Exercise instructions :: Range to output from the entries below: the line containing "Definition FL_SET_CRn : Z := 1 ≪ 2." through the line containing "Definition FL_IN_AB : Z". Set it down exactly, ends included, nothing else.

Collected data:
◆ ◆ ◆ ◆ ◆ ◆ ◆
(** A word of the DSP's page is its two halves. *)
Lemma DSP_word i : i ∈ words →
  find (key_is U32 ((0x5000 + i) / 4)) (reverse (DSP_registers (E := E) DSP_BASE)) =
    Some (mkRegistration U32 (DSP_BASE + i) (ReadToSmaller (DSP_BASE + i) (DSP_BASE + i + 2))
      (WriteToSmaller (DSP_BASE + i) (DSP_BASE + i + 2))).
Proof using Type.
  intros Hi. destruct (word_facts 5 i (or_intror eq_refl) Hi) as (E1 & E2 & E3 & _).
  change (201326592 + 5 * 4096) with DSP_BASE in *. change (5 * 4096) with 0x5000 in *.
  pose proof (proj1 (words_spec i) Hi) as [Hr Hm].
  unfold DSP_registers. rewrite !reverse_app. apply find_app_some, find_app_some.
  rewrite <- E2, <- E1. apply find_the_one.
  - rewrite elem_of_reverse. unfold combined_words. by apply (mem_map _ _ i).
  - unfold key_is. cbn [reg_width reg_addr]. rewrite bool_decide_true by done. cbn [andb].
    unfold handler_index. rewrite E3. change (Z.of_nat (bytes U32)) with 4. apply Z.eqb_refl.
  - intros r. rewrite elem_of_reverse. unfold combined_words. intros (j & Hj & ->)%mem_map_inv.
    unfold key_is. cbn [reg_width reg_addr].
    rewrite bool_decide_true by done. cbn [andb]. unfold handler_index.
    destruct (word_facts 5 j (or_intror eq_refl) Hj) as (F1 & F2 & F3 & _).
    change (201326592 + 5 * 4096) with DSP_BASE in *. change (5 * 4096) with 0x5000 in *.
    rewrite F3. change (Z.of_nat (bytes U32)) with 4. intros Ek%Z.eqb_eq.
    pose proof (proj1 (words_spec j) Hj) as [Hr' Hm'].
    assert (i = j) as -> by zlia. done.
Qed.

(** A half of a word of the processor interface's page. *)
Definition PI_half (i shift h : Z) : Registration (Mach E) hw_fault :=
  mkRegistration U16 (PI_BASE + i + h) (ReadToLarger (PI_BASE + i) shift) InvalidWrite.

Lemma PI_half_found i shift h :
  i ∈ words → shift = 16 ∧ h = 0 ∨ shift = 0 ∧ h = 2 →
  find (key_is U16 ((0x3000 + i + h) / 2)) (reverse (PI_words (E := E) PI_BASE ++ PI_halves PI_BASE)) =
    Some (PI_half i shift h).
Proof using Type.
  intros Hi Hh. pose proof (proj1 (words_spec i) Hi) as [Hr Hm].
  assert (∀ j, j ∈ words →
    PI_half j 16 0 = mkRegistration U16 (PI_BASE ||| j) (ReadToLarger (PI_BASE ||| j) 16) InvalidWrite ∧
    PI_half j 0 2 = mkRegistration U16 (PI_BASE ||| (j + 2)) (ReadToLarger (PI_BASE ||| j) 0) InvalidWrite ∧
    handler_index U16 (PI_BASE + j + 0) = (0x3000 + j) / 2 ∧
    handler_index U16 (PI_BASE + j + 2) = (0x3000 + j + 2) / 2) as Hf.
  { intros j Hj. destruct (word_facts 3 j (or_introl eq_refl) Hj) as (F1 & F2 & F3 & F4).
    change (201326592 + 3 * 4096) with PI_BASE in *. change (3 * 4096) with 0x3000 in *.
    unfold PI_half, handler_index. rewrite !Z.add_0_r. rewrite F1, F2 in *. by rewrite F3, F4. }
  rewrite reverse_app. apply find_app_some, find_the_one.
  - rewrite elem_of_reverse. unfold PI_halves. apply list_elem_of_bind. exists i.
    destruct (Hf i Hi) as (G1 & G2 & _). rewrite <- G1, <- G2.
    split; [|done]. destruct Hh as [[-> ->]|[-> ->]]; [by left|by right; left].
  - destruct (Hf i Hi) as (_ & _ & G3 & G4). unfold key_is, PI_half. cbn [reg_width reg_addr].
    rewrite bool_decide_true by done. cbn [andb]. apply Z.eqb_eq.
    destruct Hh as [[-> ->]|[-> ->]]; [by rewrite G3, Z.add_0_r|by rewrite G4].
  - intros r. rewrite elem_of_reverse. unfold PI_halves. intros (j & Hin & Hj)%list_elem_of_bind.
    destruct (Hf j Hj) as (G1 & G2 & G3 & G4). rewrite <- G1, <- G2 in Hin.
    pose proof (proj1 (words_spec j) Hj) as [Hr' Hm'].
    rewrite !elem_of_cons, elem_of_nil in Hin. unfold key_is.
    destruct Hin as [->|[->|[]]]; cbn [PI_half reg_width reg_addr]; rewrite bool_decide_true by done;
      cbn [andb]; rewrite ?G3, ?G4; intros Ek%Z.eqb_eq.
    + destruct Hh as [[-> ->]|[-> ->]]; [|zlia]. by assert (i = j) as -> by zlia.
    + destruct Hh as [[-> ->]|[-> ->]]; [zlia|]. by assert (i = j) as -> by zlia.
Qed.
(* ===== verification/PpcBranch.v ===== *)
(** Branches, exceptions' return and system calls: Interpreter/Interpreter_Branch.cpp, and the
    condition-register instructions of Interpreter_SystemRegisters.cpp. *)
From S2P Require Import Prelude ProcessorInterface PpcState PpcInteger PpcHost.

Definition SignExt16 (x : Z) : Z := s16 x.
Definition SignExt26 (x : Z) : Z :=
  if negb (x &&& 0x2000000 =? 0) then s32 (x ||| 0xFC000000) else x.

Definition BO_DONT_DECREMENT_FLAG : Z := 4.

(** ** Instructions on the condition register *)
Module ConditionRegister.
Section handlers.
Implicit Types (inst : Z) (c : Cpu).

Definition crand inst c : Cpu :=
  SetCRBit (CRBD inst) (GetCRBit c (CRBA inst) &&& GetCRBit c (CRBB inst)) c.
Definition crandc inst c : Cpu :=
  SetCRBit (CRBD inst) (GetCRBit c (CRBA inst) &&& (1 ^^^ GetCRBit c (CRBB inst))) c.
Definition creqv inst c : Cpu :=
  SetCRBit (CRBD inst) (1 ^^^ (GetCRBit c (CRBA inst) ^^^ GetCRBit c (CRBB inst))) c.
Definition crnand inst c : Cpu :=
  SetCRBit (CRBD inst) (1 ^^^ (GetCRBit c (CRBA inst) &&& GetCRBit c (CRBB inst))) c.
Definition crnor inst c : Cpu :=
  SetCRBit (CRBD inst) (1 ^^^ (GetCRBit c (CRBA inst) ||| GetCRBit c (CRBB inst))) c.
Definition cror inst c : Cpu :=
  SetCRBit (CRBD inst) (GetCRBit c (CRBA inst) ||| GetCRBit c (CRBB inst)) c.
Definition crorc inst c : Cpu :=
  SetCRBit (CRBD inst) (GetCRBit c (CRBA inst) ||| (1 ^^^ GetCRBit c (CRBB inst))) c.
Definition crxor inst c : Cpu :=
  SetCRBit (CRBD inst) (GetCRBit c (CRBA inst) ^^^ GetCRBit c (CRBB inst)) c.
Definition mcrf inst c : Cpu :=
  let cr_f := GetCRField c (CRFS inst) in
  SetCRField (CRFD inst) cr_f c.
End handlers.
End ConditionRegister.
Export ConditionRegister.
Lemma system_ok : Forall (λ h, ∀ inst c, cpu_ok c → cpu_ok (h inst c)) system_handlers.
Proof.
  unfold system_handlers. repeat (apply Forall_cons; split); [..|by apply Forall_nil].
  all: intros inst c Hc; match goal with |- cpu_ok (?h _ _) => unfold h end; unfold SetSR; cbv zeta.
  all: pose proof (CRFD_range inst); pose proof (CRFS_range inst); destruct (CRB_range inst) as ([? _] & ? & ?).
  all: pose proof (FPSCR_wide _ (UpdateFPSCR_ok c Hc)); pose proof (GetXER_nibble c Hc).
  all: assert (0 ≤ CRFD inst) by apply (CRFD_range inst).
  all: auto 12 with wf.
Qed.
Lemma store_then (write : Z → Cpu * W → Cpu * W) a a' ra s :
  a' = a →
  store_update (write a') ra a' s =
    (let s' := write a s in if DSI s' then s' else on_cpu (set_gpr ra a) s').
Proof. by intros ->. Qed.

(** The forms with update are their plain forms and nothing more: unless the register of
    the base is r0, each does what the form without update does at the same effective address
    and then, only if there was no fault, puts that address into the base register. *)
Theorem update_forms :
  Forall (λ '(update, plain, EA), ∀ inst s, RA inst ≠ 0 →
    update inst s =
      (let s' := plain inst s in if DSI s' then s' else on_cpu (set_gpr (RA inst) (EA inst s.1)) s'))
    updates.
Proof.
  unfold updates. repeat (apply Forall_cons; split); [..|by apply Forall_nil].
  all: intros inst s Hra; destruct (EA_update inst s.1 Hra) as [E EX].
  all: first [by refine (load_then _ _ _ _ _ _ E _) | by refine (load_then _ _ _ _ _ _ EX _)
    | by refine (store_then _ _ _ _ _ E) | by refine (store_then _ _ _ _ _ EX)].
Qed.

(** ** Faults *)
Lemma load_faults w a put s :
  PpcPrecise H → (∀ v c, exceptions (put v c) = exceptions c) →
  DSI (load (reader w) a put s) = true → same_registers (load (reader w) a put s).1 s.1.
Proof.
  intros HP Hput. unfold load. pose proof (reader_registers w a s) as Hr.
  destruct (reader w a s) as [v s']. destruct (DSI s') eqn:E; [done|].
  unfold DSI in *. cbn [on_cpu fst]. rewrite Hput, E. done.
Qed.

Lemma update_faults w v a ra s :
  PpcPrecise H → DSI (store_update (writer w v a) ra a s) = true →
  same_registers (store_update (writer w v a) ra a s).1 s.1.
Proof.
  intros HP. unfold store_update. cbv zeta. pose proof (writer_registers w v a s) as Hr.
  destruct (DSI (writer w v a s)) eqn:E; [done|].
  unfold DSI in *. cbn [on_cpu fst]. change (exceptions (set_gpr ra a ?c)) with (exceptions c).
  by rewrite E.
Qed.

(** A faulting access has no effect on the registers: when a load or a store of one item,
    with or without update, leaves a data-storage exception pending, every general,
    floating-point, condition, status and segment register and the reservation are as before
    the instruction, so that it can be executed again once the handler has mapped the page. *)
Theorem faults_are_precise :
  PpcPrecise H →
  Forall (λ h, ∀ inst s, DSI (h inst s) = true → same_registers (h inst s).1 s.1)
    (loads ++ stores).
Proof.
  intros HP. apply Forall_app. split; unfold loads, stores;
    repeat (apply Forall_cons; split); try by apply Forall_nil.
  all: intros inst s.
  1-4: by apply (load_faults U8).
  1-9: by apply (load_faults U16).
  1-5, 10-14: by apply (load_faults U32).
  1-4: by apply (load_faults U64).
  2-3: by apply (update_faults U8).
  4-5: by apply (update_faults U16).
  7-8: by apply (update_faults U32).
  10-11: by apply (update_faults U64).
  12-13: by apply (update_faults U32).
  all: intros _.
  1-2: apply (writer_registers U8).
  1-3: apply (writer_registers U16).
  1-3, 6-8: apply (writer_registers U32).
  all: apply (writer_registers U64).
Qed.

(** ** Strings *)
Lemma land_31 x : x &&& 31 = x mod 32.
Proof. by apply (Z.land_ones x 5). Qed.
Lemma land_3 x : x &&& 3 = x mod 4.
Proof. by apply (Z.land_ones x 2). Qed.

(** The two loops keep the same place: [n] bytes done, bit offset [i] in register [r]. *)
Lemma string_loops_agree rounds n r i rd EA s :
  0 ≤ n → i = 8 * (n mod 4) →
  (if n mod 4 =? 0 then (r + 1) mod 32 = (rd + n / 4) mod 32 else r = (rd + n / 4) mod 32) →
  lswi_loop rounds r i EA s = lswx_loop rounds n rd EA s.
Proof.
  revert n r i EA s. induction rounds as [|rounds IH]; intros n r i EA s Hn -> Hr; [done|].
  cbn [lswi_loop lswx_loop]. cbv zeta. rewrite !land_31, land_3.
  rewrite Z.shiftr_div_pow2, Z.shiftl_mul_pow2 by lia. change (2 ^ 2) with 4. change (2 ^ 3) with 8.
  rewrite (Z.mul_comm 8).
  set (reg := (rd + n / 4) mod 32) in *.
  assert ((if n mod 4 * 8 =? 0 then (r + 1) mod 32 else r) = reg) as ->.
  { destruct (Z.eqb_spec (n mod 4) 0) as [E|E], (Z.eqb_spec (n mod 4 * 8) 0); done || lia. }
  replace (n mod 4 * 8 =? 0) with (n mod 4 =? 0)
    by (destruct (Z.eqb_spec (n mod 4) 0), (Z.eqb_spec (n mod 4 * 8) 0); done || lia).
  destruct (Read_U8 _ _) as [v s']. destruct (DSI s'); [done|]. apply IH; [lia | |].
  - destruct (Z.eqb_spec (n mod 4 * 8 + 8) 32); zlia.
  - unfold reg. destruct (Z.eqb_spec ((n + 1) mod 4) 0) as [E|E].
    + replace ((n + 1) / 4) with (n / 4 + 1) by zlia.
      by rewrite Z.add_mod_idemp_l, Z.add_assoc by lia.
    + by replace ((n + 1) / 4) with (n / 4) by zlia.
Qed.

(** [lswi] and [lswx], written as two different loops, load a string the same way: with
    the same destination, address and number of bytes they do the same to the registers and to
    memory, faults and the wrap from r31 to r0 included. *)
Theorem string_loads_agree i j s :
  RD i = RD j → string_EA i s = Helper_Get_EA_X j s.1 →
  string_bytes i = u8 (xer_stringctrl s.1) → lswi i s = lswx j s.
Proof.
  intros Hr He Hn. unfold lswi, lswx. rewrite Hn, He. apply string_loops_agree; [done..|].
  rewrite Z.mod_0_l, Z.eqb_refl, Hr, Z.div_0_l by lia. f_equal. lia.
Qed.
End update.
◆ ◆ ◆ ◆ ◆ ◆ ◆
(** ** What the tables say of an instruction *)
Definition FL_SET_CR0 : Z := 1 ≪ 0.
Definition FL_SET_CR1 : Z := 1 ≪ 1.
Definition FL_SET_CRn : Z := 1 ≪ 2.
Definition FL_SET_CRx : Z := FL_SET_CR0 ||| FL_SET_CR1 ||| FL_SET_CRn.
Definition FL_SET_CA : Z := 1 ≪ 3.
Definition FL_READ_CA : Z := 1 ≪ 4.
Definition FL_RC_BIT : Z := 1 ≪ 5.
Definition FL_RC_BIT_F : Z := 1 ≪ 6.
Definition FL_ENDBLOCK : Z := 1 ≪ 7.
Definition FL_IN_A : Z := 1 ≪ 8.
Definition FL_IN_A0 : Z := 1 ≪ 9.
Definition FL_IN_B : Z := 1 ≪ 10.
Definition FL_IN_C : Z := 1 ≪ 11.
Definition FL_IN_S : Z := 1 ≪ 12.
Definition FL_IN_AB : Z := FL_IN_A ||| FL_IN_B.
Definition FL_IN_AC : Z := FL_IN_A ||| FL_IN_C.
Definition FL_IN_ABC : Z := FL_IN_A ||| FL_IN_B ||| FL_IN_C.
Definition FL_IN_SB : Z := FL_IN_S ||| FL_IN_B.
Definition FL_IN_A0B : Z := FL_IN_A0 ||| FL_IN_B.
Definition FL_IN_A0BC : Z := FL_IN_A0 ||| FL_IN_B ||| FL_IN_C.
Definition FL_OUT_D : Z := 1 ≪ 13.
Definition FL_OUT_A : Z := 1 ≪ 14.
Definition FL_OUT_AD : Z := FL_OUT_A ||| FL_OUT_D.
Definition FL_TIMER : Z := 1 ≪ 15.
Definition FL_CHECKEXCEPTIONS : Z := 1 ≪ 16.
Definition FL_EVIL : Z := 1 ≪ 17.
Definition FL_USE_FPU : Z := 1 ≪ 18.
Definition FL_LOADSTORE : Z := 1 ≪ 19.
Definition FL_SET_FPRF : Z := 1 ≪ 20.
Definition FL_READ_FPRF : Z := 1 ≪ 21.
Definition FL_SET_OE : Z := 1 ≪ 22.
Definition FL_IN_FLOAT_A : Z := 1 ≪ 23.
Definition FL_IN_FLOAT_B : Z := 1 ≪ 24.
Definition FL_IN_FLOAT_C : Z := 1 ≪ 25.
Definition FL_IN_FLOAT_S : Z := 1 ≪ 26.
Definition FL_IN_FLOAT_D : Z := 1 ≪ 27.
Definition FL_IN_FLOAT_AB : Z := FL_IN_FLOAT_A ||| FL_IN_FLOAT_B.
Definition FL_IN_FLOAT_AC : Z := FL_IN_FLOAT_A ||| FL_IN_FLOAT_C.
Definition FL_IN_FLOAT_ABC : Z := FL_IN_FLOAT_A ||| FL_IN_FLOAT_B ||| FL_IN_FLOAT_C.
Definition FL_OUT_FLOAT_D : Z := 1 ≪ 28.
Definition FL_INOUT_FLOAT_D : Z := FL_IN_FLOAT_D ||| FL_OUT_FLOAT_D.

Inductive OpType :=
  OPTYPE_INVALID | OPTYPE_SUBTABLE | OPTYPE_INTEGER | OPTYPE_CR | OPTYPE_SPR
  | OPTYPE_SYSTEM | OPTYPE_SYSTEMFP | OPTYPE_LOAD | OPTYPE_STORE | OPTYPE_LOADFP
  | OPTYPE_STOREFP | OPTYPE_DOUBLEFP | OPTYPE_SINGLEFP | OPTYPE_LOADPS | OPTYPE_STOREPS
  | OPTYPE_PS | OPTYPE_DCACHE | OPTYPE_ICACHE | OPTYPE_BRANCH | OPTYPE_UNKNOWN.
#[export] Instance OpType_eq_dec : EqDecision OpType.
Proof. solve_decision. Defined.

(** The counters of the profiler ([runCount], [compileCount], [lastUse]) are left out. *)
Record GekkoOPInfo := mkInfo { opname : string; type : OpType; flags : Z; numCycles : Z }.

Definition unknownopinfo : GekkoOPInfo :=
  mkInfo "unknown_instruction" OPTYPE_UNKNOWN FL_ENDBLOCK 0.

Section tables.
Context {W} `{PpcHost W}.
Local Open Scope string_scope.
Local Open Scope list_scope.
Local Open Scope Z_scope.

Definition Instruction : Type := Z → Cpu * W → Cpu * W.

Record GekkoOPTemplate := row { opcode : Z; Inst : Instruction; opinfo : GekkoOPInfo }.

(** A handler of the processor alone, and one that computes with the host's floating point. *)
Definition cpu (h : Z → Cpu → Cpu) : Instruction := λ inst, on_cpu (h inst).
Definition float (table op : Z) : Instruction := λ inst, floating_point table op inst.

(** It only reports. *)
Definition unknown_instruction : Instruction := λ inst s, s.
◆ ◆ ◆ ◆ ◆ ◆ ◆
Result below ::
Definition FL_SET_CRn : Z := 1 ≪ 2.
Definition FL_SET_CRx : Z := FL_SET_CR0 ||| FL_SET_CR1 ||| FL_SET_CRn.
Definition FL_SET_CA : Z := 1 ≪ 3.
Definition FL_READ_CA : Z := 1 ≪ 4.
Definition FL_RC_BIT : Z := 1 ≪ 5.
Definition FL_RC_BIT_F : Z := 1 ≪ 6.
Definition FL_ENDBLOCK : Z := 1 ≪ 7.
Definition FL_IN_A : Z := 1 ≪ 8.
Definition FL_IN_A0 : Z := 1 ≪ 9.
Definition FL_IN_B : Z := 1 ≪ 10.
Definition FL_IN_C : Z := 1 ≪ 11.
Definition FL_IN_S : Z := 1 ≪ 12.
Definition FL_IN_AB : Z := FL_IN_A ||| FL_IN_B.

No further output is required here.